L’indicateur de la couverture des aires protégées est calculé à partir de toutes les aires protégées nationales qui sont inscrites dans la Base de données mondiale des aires protégées (WDPA) et dont la superficie est connue. La WDPA constitue l’ensemble de données spatiales mondial le plus complet qui soit disponible sur les aires protégées marines et terrestres. Les données de la WDPA sont obtenues auprès des pouvoirs publics nationaux et régionaux ainsi qu’auprès d’organisations non gouvernementales.
On a recours à une analyse SIG pour calculer la protection terrestre et maritime. Pour ce faire, on crée une couche des aires protégées mondiales en mettant en mémoire tampon les points enregistrés dans la WDPA et en les combinant avec les polygones enregistrés dans cette même base de données. À cette couche on superpose les frontières des pays, les zones côtières et/ou les zones côtières mises en mémoire tampon afin d’obtenir les couvertures absolue et relative des zones protégées aux niveaux national, régional et mondial. Des séries chronologiques sont créées en divisant la couche des aires protégées mondiales par l’année de création connue des aires protégées inscrites dans la WDPA.
L’indicateur peut être utilisé pour évaluer l’état de la protection ou l’évolution de celle-ci au fil du temps.
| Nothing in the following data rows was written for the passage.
(** * FileTransformer: the column-transform rule engine and the quote cleanup

    A shallow embedding of [manual_transform.py].  The script reads a
    spreadsheet into a pandas [DataFrame], rewrites a fixed set of named
    columns (one rule table for Enrollment files, one for Usage files),
    writes the frame as CSV and finally collapses triple double-quotes in the
    serialized text.

    Modelling choices, all visible in the definitions below:
    - text is a Rocq [string], one [ascii] per character;
    - a cell is dynamically typed, as in an [object] column: null (None, NaN,
      NaT), text, integer, float or timestamp.  A float is carried by its
      printed form, the only thing the transforms observe of it; a timestamp
      is carried by its calendar date, without time zone, the only part
      [%Y-%m-%d] prints;
    - a frame is the ordered list of its named columns, with distinct names
      as the spreadsheet reader delivers them; [df.loc[mask, col] = ...] and
      [df[col] = ...] rewrite the column named [col] where it stands, the
      column taking the [object] type when text is stored among numbers;
    - reading a column that the frame does not have raises [KeyError]: the
      frame operations return an [option], and so do the functions built on
      them;
    - paths are POSIX paths, and [lower] acts on the ASCII letters;
    - the pandas best-effort date parser is not part of the repository: it
      is a parameter [parse] of the engine.  What [pd.to_datetime(...,
      errors='coerce')] guarantees around it (nulls and out-of-range values
      become NaT, one result per cell) is written out in [to_datetime],
      with the range of the nanosecond timestamps of pandas 2;
    - [Series.str.zfill] is Python's [str.zfill], which keeps a leading sign
      in front of the inserted zeros. *)

From Stdlib Require Import String Ascii List ZArith Lia Bool Arith.
From Stdlib Require Import Numbers.DecimalString.
Import ListNotations.

Open Scope string_scope.

(** ** Text primitives (Python [str] methods used by the script) *)

Module Text.

Definition dquote : ascii := "034"%char.
Definition squote : ascii := "'"%char.

(** The one-character and three-character quote strings of the cleanup. *)
Definition Q : string := String dquote EmptyString.
Definition QQQ : string := String dquote (String dquote (String dquote EmptyString)).

(** [s.split(sep)[0]]: the text before the first [sep]. *)
Fixpoint split_first (sep : ascii) (s : string) : string :=
  match s with
  | EmptyString => EmptyString
  | String c r =>
      if Ascii.eqb c sep then EmptyString else String c (split_first sep r)
  end.

Fixpoint zeros (n : nat) : string :=
  match n with
  | O => EmptyString
  | S k => String "0"%char (zeros k)
  end.

Definition is_sign (c : ascii) : bool :=
  Ascii.eqb c "+"%char || Ascii.eqb c "-"%char.

(** [s.zfill(width)]: unchanged when already [width] long; otherwise
    zeros are inserted, after a leading sign when there is one. *)
Definition zfill (width : nat) (s : string) : string :=
  if (width <=? String.length s)%nat then s
  else
    let fill := zeros (width - String.length s) in
    match s with
    | String c r => if is_sign c then String c (fill ++ r) else fill ++ s
    | EmptyString => fill
    end.

(** [s.find(old)]: index of the leftmost occurrence. *)
Fixpoint find (old s : string) : option nat :=
  if prefix old s then Some 0
  else
    match s with
    | EmptyString => None
    | String _ r => option_map S (find old r)
    end.

(** [s.replace(old, new)] for a non-empty [old]: scan from the left, at
    each match emit [new] and step over the match, otherwise copy one
    character. *)
Fixpoint replace_from (old new : string) (skip : nat) (s : string) : string :=
  match s with
  | EmptyString => EmptyString
  | String c r =>
      match skip with
      | S k => replace_from old new k r
      | O =>
          if prefix old s then new ++ replace_from old new (String.length old - 1) r
          else String c (replace_from old new 0 r)
      end
  end.

Definition replace (old new s : string) : string := replace_from old new 0 s.

Fixpoint take (n : nat) (s : string) : string :=
  match n, s with
  | S k, String c r => String c (take k r)
  | _, _ => EmptyString
  end.

Fixpoint drop (n : nat) (s : string) : string :=
  match n, s with
  | S k, String _ r => drop k r
  | _, _ => s
  end.

(** [s.lower()] on the ASCII letters. *)
Definition lower_char (c : ascii) : ascii :=
  let n := nat_of_ascii c in
  if ((65 <=? n) && (n <=? 90))%nat then ascii_of_nat (n + 32) else c.

Fixpoint lower (s : string) : string :=
  match s with
  | EmptyString => EmptyString
  | String c r => String (lower_char c) (lower r)
  end.

(** [sub in s]. *)
Definition contains (sub s : string) : bool :=
  match find sub s with
  | Some _ => true
  | None => false
  end.

Fixpoint has_char (ch : ascii) (s : string) : bool :=
  match s with
  | EmptyString => false
  | String c r => Ascii.eqb c ch || has_char ch r
  end.

(** [os.path.basename(p)]: what follows the last slash. *)
Fixpoint basename (p : string) : string :=
  match p with
  | EmptyString => EmptyString
  | String _ r => if has_char "/"%char p then basename r else p
  end.

(** [str(n)] for a Python [int]. *)
Definition str_of_int (n : Z) : string := NilZero.string_of_int (Z.to_int n).

Definition str_of_nat (n : nat) : string := NilZero.string_of_uint (Nat.to_uint n).

Definition is_digit (c : ascii) : bool :=
  let n := nat_of_ascii c in ((48 <=? n) && (n <=? 57))%nat.

End Text.

Import Text.

(** ** Cells and frames *)

(** A pandas [Timestamp] at midnight, carried by its calendar date; times
    of day are outside the model. *)
Record Timestamp : Type := mkTimestamp { year : nat; month : nat; day : nat }.

Inductive cell : Type :=
| CNull
| CStr (s : string)
| CInt (n : Z)
| CFloat (repr : string)
| CDate (ts : Timestamp).

(** A frame: its columns in order, each a name and one cell per row. *)
Definition Column : Type := (string * list cell)%type.
Definition DataFrame : Type := list Column.

Definition is_leap (y : nat) : bool :=
  ((y mod 4 =? 0) && negb (y mod 100 =? 0) || (y mod 400 =? 0))%nat.

Definition days_in_month (y m : nat) : nat :=
  match m with
  | 2 => if is_leap y then 29 else 28
  | 4 | 6 | 9 | 11 => 30
  | _ => 31
  end.

(** A date that exists in the calendar. *)
Definition calendar_date (ts : Timestamp) : bool :=
  ((1 <=? month ts) && (month ts <=? 12)
   && (1 <=? day ts) && (day ts <=? days_in_month (year ts) (month ts)))%nat.

(** Dates in calendar order. *)
Definition date_leb (a b : Timestamp) : bool :=
  ((year a <? year b)
   || (year a =? year b)
      && ((month a <? month b)
          || (month a =? month b) && (day a <=? day b)))%nat.

(** The first and the last midnight that a nanosecond [Timestamp] holds:
    its range starts on 21 September 1677 at 00:12:43 and ends on 11 April
    2262 at 23:47:16. *)
Definition first_midnight : Timestamp := mkTimestamp 1677 9 22.
Definition last_midnight : Timestamp := mkTimestamp 2262 4 11.

(** A calendar date whose midnight a nanosecond [Timestamp] can hold. *)
Definition in_bounds (ts : Timestamp) : bool :=
  calendar_date ts && date_leb first_midnight ts && date_leb ts last_midnight.

(** [ts.strftime('%Y-%m-%d')]. *)
Definition strftime (ts : Timestamp) : string :=
  zfill 4 (str_of_nat (year ts)) ++ "-" ++
  zfill 2 (str_of_nat (month ts)) ++ "-" ++
  zfill 2 (str_of_nat (day ts)).

(** [Series.notna()] on one cell. *)
Definition notna (c : cell) : bool :=
  match c with
  | CNull => false
  | _ => true
  end.

(** [Series.astype(str)] on one cell; a timestamp is printed as a datetime
    column of midnights prints it, by its date. *)
Definition astype_str (c : cell) : string :=
  match c with
  | CNull => "nan"
  | CStr s => s
  | CInt n => str_of_int n
  | CFloat repr => repr
  | CDate ts => strftime ts
  end.

(** ** Frame operations

    A lookup of a column that the frame does not have raises [KeyError] in
    pandas: such operations return an [option], [None] standing for the
    raised error. *)

Definition bind {A B : Type} (m : option A) (k : A -> option B) : option B :=
  match m with
  | Some a => k a
  | None => None
  end.

Notation "x <- m ;; k" := (bind m (fun x => k))
  (at level 61, m at next level, right associativity).

(** [col in df.columns]. *)
Definition has_column (col : string) (df : DataFrame) : bool :=
  existsb (String.eqb col) (map fst df).

(** [df[col]] read: the cells of the column named [col], or [KeyError]. *)
Fixpoint getitem (col : string) (df : DataFrame) : option (list cell) :=
  match df with
  | [] => None
  | (name, cells) :: rest =>
      if String.eqb name col then Some cells else getitem col rest
  end.

(** [df[col] = cells], also [df.loc[mask, col] = ...] once the cells out of
    the mask are carried over: the column named [col] is replaced where it
    stands; a name the frame does not have is added as a last column. *)
Fixpoint setitem (col : string) (cells : list cell) (df : DataFrame) : DataFrame :=
  match df with
  | [] => [(col, cells)]
  | (name, old) :: rest =>
      if String.eqb name col then (name, cells) :: rest
      else (name, old) :: setitem col cells rest
  end.

(** The cell of column [col] in row [i], when there is one. *)
Definition get_cell (col : string) (i : nat) (df : DataFrame) : option cell :=
  match getitem col df with
  | Some cells => nth_error cells i
  | None => None
  end.

(** The shape of a frame: column names in order, with the row count of each. *)
Definition shape (df : DataFrame) : list (string * nat) :=
  map (fun c : Column => (fst c, List.length (snd c))) df.

(** [.astype(str).F] on a non-null cell, for a text function [F]; a null
    cell is out of the mask and keeps its value. *)
Definition text_cell (f : string -> string) (c : cell) : cell :=
  if notna c then CStr (f (astype_str c)) else c.

(** [mask = df[col].notna(); df.loc[mask, col] = df.loc[mask, col].astype(str).F] *)
Definition masked_assign (col : string) (f : string -> string) (df : DataFrame)
    : option DataFrame :=
  cells <- getitem col df ;;
  Some (setitem col (map (text_cell f) cells) df).

(** ** The column transforms *)

Definition Parser : Type := list cell -> cell -> option Timestamp.

(** What the conversion reads in one cell of the column [cells], before
    the range of [Timestamp] is looked at: nothing in a null cell, the
    timestamp of a timestamp cell, and for anything else what the parser
    makes of it, the parser seeing the whole column. *)
Definition parsed_value (parse : Parser) (cells : list cell) (c : cell)
    : option Timestamp :=
  match c with
  | CNull => None
  | CDate ts => Some ts
  | _ => parse cells c
  end.

(** [pd.to_datetime(series, errors='coerce')] on one cell of the column
    [cells], [None] standing for NaT.  A value the parser rejects, or a
    date a [Timestamp] cannot hold, is coerced to NaT. *)
Definition coerce_datetime (parse : Parser) (cells : list cell) (c : cell)
    : option Timestamp :=
  match parsed_value parse cells c with
  | Some ts => if in_bounds ts then Some ts else None
  | None => None
  end.

Definition to_datetime (parse : Parser) (cells : list cell) : list (option Timestamp) :=
  map (coerce_datetime parse cells) cells.

(** [series.dt.strftime('%Y-%m-%d')]: NaT gives a null cell. *)
Definition dt_strftime (stamps : list (option Timestamp)) : list cell :=
  map (fun o => match o with
                | Some ts => CStr (strftime ts)
                | None => CNull
                end) stamps.

(** The f-string of the quote rule: double quote, [x], double quote. *)
Definition double_quoted (x : string) : string := Q ++ x ++ Q.

(** The f-string of the custom rule: double quote, single quote, [x],
    single quote, double quote. *)
Definition custom_quoted (x : string) : string :=
  String dquote (String squote (x ++ String squote (String dquote EmptyString))).

(** [.str.split('.').str[0].str.zfill(length)] *)
Definition zero_padded (length : nat) (x : string) : string :=
  zfill length (split_first "."%char x).

(** [.str.replace(',', '')] *)
Definition comma_stripped (x : string) : string := replace "," "" x.

(** The five guarded column rewrites that the two functions are made of. *)
Definition quote_wrap (col : string) (df : DataFrame) : option DataFrame :=
  if has_column col df then masked_assign col double_quoted df else Some df.

Definition custom_wrap (col : string) (df : DataFrame) : option DataFrame :=
  if has_column col df then masked_assign col custom_quoted df else Some df.

Definition date_format (parse : Parser) (col : string) (df : DataFrame)
    : option DataFrame :=
  if has_column col df
  then cells <- getitem col df ;;
       Some (setitem col (dt_strftime (to_datetime parse cells)) df)
  else Some df.

Definition zero_pad (col : string) (length : nat) (df : DataFrame) : option DataFrame :=
  if has_column col df then masked_assign col (zero_padded length) df else Some df.

Definition strip_commas (col : string) (df : DataFrame) : option DataFrame :=
  if has_column col df then masked_assign col comma_stripped df else Some df.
Il a été largement appliqué à diverses échelles pour mesurer l’effet des réponses politiques à l’appauvrissement de la diversité biologique. La proportion de zones terrestres et marines couvertes par des aires protégées est également l’un des indicateurs utilisés pour mesurer les progrès accomplis vers la réalisation de l’Objectif 7 du Millénaire pour le développement fixé par les Nations Unis, lequel vise à préserver l’environnement.